To determine the order of the reaction when reactant A is taken in excess, we can follow these steps: ### Step-by-Step Solution: 1. **Understand the Rate Law**: The rate law of the reaction is given as: \[ r = K[A]^2[B]^1 \] where \( r \) is the rate of the reaction, \( K \) is the rate constant, and \( [A] \) and \( [B] \) are the concentrations of reactants A and B, respectively. 2. **Identify Excess Reactant**: The problem states that A is taken in excess. When a reactant is in excess, its concentration does not change significantly during the reaction.

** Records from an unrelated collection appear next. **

(* ===== verification/SupervisorProps.v ===== *)
(** Properties of the host supervisor: link switching is atomic, staging copies exactly the
    source tree, the early budgets only ever revert or keep the canary active, and a worker's
    environment holds nothing but the allowlist, the canary namespace and the given entries. *)

From S2P Require Import Prelude RustStd RustPath RustNum Supervisor.
#[local] Open Scope string_scope.

(** ** Paths *)

Lemma get_last_app (a : string) :
  String.get (String.length a - 1) a = Some slash → ∃ a', a = a' +:+ String slash "".
Proof.
  induction a as [|x a IH]; simpl; [done|].
  destruct a as [|y a]; simpl.
  - intros [= ->]. by exists "".
  - intros H. destruct IH as [a' Ha]; [simpl; by rewrite Nat.sub_0_r|].
    exists (String x a'). by rewrite Ha.
Qed.

(** A plain file name is the last part of the path it is joined to. *)
Lemma path_join_last a b :
  contains_byte slash b = false → last (split_on slash (path_join a b)) = Some b.
Proof.
  intros Hb. unfold path_join.
  assert (has_root b = false) as ->.
  { destruct b as [|c b]; [done|]. unfold has_root.
    apply orb_false_elim in Hb as [Hc _]. guards.
    rewrite starts_with_cons, bool_decide_false; [done|]. intros <-. by apply Hc. }
  case_bool_decide; [by rewrite split_on_word|].
  assert (∀ s, last (split_on slash (s +:+ String slash b)) = Some b) as Hl.
  { intros s. rewrite split_on_app, last_app, split_on_word by done. done. }
  case_bool_decide as Hg; [|apply Hl].
  apply get_last_app in Hg as [a' ->]. rewrite <- str_app_assoc. apply Hl.
Qed.

(** ** Switching links *)

Lemma replace_link_spec fate parent link tmp target cf rf fs fs' r :
  link ≠ tmp → replace_link fate parent link tmp target cf rf fs = (fs', r) →
  (∀ l, l ≠ link → l ≠ tmp → links fs' !! l = links fs !! l) ∧
  files fs' = files fs ∧ dirs fs ⊆ dirs fs' ∧
  match r with
  | Ok _ => links fs' !! link = Some target
  | Err _ => links fs' !! link = links fs !! link
  end.
Proof.
  unfold replace_link. intros Hne.
  repeat case_match; intros [= <- <-]; subst; simpl; simplify_map_eq;
    repeat split; try done; try set_solver; intros; by simplify_map_eq.
Qed.

(** The path a link leads to after a successful switch. *)
Definition active_destination (sup : HostSupervisor) (fs : Fs) : option string :=
  link_destination (active_symlink sup) <$> links fs !! active_symlink sup.

Lemma swap_spec root limit fate uuid gen fs fs' r :
  contains_byte slash uuid = false →
  atomic_symlink_swap (new_supervisor root limit) fate uuid gen fs = (fs', r) →
  let sup := new_supervisor root limit in
  let target := path_join (generations_root sup) gen in
  (if is_ok r
   then exists_path fs target = true ∧ links fs' !! active_symlink sup = Some target
   else links fs' !! active_symlink sup = links fs !! active_symlink sup) ∧
  files fs' = files fs ∧ dirs fs ⊆ dirs fs' ∧
  (∀ l, l ≠ active_symlink sup →
        (∀ parent, path_parent (active_symlink sup) = Some parent →
                   l ≠ path_join parent (".active.tmp." +:+ uuid)) →
        links fs' !! l = links fs !! l).
Proof.
  intros Huuid Hrun. revert Hrun. unfold atomic_symlink_swap. simpl active_symlink.
  destruct (exists_path _ _) eqn:Hex; simpl; [|by intros [= <- <-]].
  destruct (path_parent _) as [parent|] eqn:Hp; [|by intros [= <- <-]].
  intros Hrun. apply replace_link_spec in Hrun as (Hothers & Hfiles & Hdirs & Hr).
  - destruct r; simpl; repeat split; eauto.
  - intros Heq. apply (f_equal (λ p, last (split_on slash p))) in Heq.
    rewrite !path_join_last in Heq by (simpl; done). discriminate.
Qed.

(** Whatever system call fails, switching the active generation leaves the active link either as it was or pointing at the new generation directory, and it points there exactly when the call succeeds; no file, directory or other link but the temporary one is touched. *)
Theorem symlink_swap_atomic (root : string) (limit : N) (fate : SwapFate) (uuid gen : string)
    (fs fs' : Fs) (r : result unit)
    (Huuid : contains_byte slash uuid = false)
    (Hrun : atomic_symlink_swap (new_supervisor root limit) fate uuid gen fs = (fs', r)) :
  let sup := new_supervisor root limit in
  let target := path_join (generations_root sup) gen in
  (if is_ok r
   then exists_path fs target = true ∧ links fs' !! active_symlink sup = Some target
   else links fs' !! active_symlink sup = links fs !! active_symlink sup) ∧
  files fs' = files fs ∧ dirs fs ⊆ dirs fs' ∧
  (∀ l, l ≠ active_symlink sup →
        (∀ parent, path_parent (active_symlink sup) = Some parent →
                   l ≠ path_join parent (".active.tmp." +:+ uuid)) →
        links fs' !! l = links fs !! l).
Proof. exact (swap_spec root limit fate uuid gen fs fs' r Huuid Hrun). Qed.

(** ** Staging *)

Lemma child_strip dir rel p : strip_prefix (dir +:+ "/") p = Some rel ↔ p = child dir rel.
Proof. unfold child. by rewrite strip_prefix_some, <- str_app_assoc. Qed.

Lemma child_inj dir rel rel' : child dir rel = child dir rel' → rel = rel'.
Proof. unfold child. by intros ?%str_app_inj_l%str_app_inj_l. Qed.

Lemma relocate_some src dst p q :
  relocate src dst p = Some q ↔ ∃ rel, p = child src rel ∧ q = child dst rel.
Proof.
  unfold relocate. destruct (strip_prefix (src +:+ "/") p) as [rel|] eqn:Hp; simpl; split.
  - intros [= <-]. apply child_strip in Hp. eauto.
  - intros (rel' & Hp' & ->). apply child_strip in Hp'. congruence.
  - done.
  - intros (rel' & Hp' & ->). apply child_strip in Hp'. congruence.
Qed.

Lemma under_spec dir p :
  under dir p = true ↔ p = dir ∨ ∃ rel, p = child dir rel.
Proof.
  unfold under, child. rewrite orb_true_iff, bool_decide_eq_true, starts_with_iff.
  by setoid_rewrite <- str_app_assoc.
Qed.

Lemma under_child dir rel : under dir (child dir rel) = true.
Proof. apply under_spec. eauto. Qed.

Lemma relocate_inj src dst p p' q :
  relocate src dst p = Some q → relocate src dst p' = Some q → p = p'.
Proof.
  intros (rel & -> & ->)%relocate_some (rel' & -> & ->%child_inj)%relocate_some. done.
Qed.

(** Two directories that share a path below them are nested. *)
Lemma prefixes_nested a b x y :
  child a x = child b y → under a b = true ∨ under b a = true.
Proof.
  rewrite !under_spec. unfold child. revert b. induction a as [|c a IH]; intros [|d b]; simpl.
  - auto.
  - intros [= <- ->]. left; right. eauto.
  - intros [= -> <-]. right; right. eauto.
  - intros [= <- [[->|[rel ->]]|[->|[rel ->]]]%IH]; simpl; eauto 6.
Qed.

(** The files a copy creates, by the path they are created at. *)
Lemma copied_lookup src dst (m : gmap string string) rel :
  (list_to_map (omap (λ kv, (., kv.2) <$> relocate src dst kv.1) (map_to_list m))
     : gmap string string) !! (child dst rel) = m !! (child src rel).
Proof.
  set (l := omap _ _).
  assert (∀ q c, (q, c) ∈ l ↔ ∃ p, relocate src dst p = Some q ∧ m !! p = Some c) as Hl.
  { intros q c. unfold l. rewrite list_elem_of_omap. split.
    - intros ([p c'] & Hin%elem_of_map_to_list & Heq). simpl in Heq.
      destruct (relocate src dst p) eqn:Hr; [|done]. naive_solver.
    - intros (p & Hr & Hm). exists (p, c). rewrite elem_of_map_to_list. simpl.
      by rewrite Hr. }
  assert (∀ q c c', (q, c) ∈ l → (q, c') ∈ l → c = c') as Hfun.
  { intros q c c' (p & Hr & Hm)%Hl (p' & Hr' & Hm')%Hl.
    assert (p = p') as -> by eauto using relocate_inj. congruence. }
  apply option_eq. intros c. split.
  - intros Hc. apply elem_of_list_to_map_2, Hl in Hc as (p & (rel' & -> & ->%child_inj)%relocate_some & Hm).
    done.
  - intros Hm. apply elem_of_list_to_map_1'.
    + intros c' Hc'. symmetry. eapply Hfun; [exact Hc'|]. apply Hl.
      exists (child src rel). split; [|done]. apply relocate_some. eauto.
    + apply Hl. exists (child src rel). split; [|done]. apply relocate_some. eauto.
Qed.

Lemma copied_lookup_outside src dst (m : gmap string string) q :
  under dst q = false →
  (list_to_map (omap (λ kv, (., kv.2) <$> relocate src dst kv.1) (map_to_list m))
     : gmap string string) !! q = None.
Proof.
  intros Hq. apply not_elem_of_list_to_map_1. intros Hin.
  apply list_elem_of_fmap in Hin as ([q' c] & -> & ([p c'] & _ & Heq)%list_elem_of_omap).
  simpl in *. destruct (relocate src dst p) eqn:Hr; [|done]. injection Heq as -> ->.
  apply relocate_some in Hr as (rel & _ & ->).
  by rewrite under_child in Hq.
Qed.

(** The trees the file system holds are connected: a file is inside a directory. *)
Definition fs_connected (fs : Fs) (dir : string) : Prop :=
  ∀ rel c, files fs !! (child dir rel) = Some c → dir ∈ dirs fs.

(** Staging installs exactly the source tree: under the generation directory every file is the source file of the same relative path and there is no other, every file outside is untouched, and the new record is [Staged] with no process and zero counters. *)
Theorem stage_generation_exact (sup : HostSupervisor) (gen src digest now : string)
    (fs fs' : Fs) (g : GenerationInfo)
    (Hsep : under (path_join (generations_root sup) gen) src = false)
    (Hsep' : under src (path_join (generations_root sup) gen) = false)
    (Hconn : fs_connected fs (path_join (generations_root sup) gen))
    (Hrun : stage_generation sup gen src digest now fs = (fs', Ok g)) :
  let dest := path_join (generations_root sup) gen in
  (∀ rel, files fs' !! (child dest rel) = files fs !! (child src rel)) ∧
  (∀ p, under dest p = false → files fs' !! p = files fs !! p) ∧
  dest ∈ dirs fs' ∧
  generation_id g = gen ∧ installed_path g = dest ∧ state g = Staged ∧ pid g = None ∧
  canary_transactions g = 0%N ∧ canary_errors g = 0%N.
Proof.
  revert Hrun. unfold stage_generation, copy_dir_all. simpl.
  set (dest := path_join (generations_root sup) gen) in *. clearbody dest.
  set (fs1 := if exists_path fs dest then _ else _).
  destruct (negb _); [done|]. intros [= <- <-]. simpl.
  assert (∀ p, under dest p = false → files fs1 !! p = files fs !! p) as Hout.
  { intros p Hp. unfold fs1. destruct (exists_path fs dest); [|done]. simpl.
    destruct (files fs !! p) eqn:Hf.
    - by apply map_lookup_filter_Some_2.
    - apply map_lookup_filter_None_2. by left. }
  assert (∀ rel, files fs1 !! (child dest rel) = None) as Hin.
  { intros rel. pose proof (under_child dest rel) as Hu. unfold fs1. destruct (exists_path fs dest) eqn:Hex.
    - apply map_lookup_filter_None_2. right. simpl. intros ? _. congruence.
    - destruct (files fs !! _) eqn:Hf; [|done]. apply Hconn in Hf.
      unfold exists_path, present in Hex. rewrite bool_decide_true in Hex by done. done. }
  assert (∀ rel, under dest (child src rel) = false) as Hsrc.
  { intros rel. destruct (under dest (child src rel)) eqn:Hu; [|done]. exfalso.
    apply under_spec in Hu as [Heq|(rel' & Heq)].
    - assert (under src dest = true) by (apply under_spec; eauto). congruence.
    - destruct (prefixes_nested _ _ _ _ Heq); congruence. }
  split; [|split].
  - intros rel. rewrite lookup_union, copied_lookup, Hin, Hout by apply Hsrc. by destruct (files fs !! _).
  - intros p Hp. rewrite lookup_union, copied_lookup_outside, Hout by done.
    by destruct (files fs !! _).
  - repeat split; set_solver.
Qed.

(** ** Early safety budgets *)

Section Budgets.
Context (sup : HostSupervisor) (proc : disk) (page_size_kb : N).

(** Every budget holds for the counters [g] after a report with this latency. *)
Definition within_budgets (latency_us max_latency : N) (max_error_rate : f64) (g : GenerationInfo)
    : Prop :=
  (max_latency = 0%N ∨ (latency_us <= max_latency)%N) ∧
  f64_gt (error_rate g) max_error_rate = false ∧
  ∀ p, pid g = Some p → is_memory_within_budget sup proc page_size_kb p = Ok true.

Therefore, we can treat its concentration as constant. 3. **Simplify the Rate Law**: Since A is in excess, we can denote its concentration as a constant value. Let’s say: \[ [A] = C \quad \text{(a constant)} \] Thus, the rate law can be simplified to: \[ r = K[C]^2[B]^1 \] Here, \( K[C]^2 \) can be treated as a new constant, say \( K' \): \[ K' = K[C]^2 \] Therefore, the rate law now looks like: \[ r = K'[B]^1 \] 4. **Determine the Order of the Reaction**: The order of a reaction is the sum of the powers of the concentration terms in the rate law. In the simplified rate law \( r = K'[B]^1 \), the only concentration term is \( [B] \) raised to the power of 1. Thus, the order of the reaction is: \[ \text{Order} = 1 \] 5. **Conclusion**: When A is taken in excess, the reaction behaves as a first-order reaction with respect to B. Therefore, the overall order of the reaction is 1. ### Final Answer: The order of the reaction when A is taken in excess is **1**.